*** THE INPUT Section Begins ***

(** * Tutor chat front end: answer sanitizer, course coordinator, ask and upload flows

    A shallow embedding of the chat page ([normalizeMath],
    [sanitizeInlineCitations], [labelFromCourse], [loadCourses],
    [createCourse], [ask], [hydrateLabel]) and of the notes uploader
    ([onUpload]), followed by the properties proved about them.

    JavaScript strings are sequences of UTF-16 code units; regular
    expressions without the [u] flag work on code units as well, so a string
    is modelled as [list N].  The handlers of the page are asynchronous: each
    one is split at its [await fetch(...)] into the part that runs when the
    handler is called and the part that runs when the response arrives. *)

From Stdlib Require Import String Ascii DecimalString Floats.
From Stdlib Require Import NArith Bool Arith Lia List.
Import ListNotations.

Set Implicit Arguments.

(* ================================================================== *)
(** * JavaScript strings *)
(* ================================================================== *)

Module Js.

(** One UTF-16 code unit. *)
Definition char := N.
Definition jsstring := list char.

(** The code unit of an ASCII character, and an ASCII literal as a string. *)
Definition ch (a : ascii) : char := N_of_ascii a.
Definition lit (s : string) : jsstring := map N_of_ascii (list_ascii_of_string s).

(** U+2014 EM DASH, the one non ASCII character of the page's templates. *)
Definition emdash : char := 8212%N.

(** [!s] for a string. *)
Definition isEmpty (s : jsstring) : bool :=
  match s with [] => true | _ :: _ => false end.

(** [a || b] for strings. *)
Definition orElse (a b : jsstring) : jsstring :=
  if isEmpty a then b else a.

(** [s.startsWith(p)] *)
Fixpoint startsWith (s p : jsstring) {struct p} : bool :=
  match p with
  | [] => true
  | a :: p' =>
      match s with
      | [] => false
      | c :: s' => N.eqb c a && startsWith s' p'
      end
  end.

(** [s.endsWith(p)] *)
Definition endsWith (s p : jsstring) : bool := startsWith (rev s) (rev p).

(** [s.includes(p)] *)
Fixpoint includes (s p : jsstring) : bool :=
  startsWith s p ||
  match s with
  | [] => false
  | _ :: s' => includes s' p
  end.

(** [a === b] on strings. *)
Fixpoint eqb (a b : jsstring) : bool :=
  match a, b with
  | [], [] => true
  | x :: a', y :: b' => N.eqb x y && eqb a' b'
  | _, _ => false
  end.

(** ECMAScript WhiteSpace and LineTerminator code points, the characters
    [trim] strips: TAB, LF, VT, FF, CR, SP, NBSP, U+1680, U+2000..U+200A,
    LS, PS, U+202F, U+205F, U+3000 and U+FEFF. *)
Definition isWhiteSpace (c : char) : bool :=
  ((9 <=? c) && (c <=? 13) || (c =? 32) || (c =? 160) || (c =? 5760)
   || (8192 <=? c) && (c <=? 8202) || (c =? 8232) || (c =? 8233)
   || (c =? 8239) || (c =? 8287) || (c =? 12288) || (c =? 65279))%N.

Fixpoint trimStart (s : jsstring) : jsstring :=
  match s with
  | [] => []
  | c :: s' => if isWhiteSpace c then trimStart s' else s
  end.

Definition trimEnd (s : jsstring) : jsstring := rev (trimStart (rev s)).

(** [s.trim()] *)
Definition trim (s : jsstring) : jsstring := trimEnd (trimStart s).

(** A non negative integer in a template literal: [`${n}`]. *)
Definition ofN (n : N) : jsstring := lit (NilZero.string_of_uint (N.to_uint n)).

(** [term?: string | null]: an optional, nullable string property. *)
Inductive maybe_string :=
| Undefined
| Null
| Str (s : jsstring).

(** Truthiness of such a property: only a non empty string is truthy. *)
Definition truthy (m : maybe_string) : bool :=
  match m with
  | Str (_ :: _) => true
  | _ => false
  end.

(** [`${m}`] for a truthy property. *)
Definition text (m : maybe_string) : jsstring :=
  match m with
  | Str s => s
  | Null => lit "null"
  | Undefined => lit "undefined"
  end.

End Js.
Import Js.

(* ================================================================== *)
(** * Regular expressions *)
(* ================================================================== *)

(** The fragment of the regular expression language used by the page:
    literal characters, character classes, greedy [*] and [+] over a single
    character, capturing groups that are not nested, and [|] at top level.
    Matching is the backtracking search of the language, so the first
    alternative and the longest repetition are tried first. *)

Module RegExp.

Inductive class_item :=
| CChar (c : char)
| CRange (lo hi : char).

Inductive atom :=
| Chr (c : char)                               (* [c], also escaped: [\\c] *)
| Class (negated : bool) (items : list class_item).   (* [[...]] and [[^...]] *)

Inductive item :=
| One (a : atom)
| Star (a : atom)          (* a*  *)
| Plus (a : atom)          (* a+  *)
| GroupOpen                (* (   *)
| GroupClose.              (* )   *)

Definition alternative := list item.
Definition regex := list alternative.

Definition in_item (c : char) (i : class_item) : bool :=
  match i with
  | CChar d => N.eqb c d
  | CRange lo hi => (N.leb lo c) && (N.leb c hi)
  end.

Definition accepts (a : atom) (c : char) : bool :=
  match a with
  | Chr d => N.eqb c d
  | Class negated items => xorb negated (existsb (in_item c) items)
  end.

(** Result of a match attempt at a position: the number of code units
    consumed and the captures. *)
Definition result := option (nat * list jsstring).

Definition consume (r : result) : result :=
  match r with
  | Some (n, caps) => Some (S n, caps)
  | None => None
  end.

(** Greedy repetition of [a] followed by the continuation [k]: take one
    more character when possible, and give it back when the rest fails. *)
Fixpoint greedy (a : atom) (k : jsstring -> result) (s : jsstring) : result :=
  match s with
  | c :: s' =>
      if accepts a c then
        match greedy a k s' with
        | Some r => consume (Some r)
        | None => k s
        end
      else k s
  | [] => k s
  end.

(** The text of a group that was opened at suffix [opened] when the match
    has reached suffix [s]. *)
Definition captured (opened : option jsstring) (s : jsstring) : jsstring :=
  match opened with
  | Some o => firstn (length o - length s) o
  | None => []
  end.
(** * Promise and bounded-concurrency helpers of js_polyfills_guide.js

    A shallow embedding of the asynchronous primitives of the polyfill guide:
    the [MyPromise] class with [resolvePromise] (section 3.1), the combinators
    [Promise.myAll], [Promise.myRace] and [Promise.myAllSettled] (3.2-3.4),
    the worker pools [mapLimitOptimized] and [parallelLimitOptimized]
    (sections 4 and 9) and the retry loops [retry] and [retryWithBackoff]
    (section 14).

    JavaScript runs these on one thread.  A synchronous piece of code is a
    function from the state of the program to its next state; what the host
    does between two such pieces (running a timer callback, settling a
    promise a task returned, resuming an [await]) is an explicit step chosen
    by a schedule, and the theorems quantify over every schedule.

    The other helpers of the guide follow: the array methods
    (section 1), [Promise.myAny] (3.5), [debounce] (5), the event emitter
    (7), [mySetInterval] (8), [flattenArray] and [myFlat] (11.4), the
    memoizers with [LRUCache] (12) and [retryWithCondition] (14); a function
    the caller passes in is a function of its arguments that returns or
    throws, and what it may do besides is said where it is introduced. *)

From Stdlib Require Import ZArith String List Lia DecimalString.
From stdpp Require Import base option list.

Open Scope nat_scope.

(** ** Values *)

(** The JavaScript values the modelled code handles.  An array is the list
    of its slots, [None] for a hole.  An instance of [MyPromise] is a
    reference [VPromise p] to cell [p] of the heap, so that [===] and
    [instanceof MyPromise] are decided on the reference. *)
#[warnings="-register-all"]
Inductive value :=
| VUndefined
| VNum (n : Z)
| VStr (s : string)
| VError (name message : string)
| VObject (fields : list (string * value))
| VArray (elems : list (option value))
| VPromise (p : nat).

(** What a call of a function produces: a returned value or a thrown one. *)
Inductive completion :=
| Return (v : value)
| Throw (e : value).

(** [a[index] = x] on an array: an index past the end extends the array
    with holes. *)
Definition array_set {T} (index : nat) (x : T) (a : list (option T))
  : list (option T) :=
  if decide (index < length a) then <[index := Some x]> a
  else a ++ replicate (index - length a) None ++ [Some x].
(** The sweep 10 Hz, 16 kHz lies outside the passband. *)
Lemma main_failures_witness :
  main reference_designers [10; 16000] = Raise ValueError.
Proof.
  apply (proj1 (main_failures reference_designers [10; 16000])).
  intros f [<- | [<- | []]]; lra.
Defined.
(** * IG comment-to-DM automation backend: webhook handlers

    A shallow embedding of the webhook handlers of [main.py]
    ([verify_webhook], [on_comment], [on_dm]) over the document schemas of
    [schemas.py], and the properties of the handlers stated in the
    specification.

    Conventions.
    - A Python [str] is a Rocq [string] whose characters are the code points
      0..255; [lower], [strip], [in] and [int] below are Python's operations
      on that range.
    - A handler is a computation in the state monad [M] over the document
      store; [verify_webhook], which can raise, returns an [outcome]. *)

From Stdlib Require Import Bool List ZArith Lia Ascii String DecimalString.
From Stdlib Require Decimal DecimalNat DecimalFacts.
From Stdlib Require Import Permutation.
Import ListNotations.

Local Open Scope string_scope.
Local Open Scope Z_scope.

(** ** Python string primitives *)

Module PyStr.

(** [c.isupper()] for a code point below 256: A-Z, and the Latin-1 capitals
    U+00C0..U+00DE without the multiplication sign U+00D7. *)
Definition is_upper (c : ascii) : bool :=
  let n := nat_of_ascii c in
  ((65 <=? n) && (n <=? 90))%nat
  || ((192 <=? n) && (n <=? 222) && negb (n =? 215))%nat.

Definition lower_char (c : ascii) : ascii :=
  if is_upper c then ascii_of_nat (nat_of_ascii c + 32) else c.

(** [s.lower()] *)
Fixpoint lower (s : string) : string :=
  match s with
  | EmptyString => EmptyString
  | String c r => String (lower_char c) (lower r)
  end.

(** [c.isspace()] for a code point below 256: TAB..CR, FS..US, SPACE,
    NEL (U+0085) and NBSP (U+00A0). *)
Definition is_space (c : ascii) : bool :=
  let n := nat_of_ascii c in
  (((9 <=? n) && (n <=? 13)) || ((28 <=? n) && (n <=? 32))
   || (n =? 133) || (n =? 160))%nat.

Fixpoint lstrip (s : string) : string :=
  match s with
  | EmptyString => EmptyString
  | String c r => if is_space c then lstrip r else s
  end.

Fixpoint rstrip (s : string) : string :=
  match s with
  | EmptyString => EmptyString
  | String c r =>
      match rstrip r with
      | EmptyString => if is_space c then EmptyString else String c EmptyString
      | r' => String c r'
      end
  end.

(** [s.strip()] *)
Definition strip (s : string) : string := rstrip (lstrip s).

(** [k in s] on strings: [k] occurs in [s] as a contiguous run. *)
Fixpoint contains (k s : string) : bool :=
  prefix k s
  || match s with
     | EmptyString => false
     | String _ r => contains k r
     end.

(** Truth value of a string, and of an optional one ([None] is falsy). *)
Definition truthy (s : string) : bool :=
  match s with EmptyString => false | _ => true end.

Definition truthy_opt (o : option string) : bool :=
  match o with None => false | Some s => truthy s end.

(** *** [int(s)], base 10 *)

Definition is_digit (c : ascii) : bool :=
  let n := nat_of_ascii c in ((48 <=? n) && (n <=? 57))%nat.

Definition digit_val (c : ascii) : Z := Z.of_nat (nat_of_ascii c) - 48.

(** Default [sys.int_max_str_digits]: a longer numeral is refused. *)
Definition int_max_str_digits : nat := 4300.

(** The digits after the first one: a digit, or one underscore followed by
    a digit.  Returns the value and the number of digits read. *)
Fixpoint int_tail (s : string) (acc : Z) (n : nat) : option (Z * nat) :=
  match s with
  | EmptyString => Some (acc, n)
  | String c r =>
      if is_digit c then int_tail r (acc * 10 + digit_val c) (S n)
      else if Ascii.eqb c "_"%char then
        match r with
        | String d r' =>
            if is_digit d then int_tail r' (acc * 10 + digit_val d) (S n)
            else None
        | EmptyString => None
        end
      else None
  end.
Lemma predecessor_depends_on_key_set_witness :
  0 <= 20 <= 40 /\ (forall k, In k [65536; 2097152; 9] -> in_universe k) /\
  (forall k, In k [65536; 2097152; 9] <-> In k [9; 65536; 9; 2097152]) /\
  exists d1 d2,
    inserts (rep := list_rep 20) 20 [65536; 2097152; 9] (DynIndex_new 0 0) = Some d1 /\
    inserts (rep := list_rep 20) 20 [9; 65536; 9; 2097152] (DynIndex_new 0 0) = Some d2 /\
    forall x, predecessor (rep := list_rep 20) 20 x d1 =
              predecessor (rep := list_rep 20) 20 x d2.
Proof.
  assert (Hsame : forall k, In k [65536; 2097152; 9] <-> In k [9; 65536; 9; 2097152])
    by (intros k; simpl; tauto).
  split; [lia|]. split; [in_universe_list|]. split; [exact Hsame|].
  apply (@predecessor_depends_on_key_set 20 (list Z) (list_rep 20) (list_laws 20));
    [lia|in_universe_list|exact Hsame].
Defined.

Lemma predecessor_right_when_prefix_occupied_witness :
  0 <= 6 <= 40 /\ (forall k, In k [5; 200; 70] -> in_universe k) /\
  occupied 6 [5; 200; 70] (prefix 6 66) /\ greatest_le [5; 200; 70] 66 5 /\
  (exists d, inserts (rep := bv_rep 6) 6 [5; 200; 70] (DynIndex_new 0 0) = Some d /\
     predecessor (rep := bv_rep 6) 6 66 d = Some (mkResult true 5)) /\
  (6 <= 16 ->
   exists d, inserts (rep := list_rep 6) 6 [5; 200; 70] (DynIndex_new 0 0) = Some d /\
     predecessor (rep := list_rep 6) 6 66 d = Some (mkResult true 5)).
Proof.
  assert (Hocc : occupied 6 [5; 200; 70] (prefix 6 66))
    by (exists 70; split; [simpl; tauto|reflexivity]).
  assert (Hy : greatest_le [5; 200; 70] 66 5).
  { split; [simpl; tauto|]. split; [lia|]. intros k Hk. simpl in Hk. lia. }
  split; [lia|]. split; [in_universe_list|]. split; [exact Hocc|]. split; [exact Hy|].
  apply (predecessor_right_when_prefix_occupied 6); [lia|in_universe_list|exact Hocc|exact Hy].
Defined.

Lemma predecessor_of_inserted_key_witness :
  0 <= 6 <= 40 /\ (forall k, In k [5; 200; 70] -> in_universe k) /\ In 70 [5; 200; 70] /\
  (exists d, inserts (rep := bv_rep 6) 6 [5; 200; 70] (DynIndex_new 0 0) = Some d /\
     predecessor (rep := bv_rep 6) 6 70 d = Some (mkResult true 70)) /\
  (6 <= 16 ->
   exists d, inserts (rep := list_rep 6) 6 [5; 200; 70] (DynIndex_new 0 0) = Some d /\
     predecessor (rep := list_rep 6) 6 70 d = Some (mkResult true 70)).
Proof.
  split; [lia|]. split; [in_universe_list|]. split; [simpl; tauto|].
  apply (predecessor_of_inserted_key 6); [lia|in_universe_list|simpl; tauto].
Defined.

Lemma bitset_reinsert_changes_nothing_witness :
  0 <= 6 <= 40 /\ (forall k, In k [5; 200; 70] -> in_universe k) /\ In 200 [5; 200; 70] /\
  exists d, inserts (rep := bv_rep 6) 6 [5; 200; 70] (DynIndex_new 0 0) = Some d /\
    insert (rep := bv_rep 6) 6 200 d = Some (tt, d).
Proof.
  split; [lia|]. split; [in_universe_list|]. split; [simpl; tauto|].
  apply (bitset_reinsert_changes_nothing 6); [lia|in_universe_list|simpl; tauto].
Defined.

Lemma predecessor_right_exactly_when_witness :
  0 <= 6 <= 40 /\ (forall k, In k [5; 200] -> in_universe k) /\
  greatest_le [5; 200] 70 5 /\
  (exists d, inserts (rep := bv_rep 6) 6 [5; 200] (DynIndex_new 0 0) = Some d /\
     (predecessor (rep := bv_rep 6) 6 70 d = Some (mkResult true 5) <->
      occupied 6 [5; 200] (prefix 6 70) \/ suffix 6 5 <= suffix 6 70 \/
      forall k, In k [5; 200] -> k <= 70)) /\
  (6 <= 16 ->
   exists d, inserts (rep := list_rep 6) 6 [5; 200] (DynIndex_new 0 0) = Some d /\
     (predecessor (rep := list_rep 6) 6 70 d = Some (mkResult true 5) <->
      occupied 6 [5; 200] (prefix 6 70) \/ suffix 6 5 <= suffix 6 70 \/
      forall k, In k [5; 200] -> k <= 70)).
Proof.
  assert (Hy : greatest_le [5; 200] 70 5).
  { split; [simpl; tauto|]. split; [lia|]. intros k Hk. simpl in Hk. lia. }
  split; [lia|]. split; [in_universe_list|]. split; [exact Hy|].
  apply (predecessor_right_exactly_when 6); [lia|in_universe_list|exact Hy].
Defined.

*** THE INPUT Section Ends ***

• WORK TO BE COMPLETED
Each line of the records with the word "property" in it is to be copied.

• EXERCISE OUTPUT
(** [term?: string | null]: an optional, nullable string property. *)
(** Truthiness of such a property: only a non empty string is truthy. *)
(** [`${m}`] for a truthy property. *)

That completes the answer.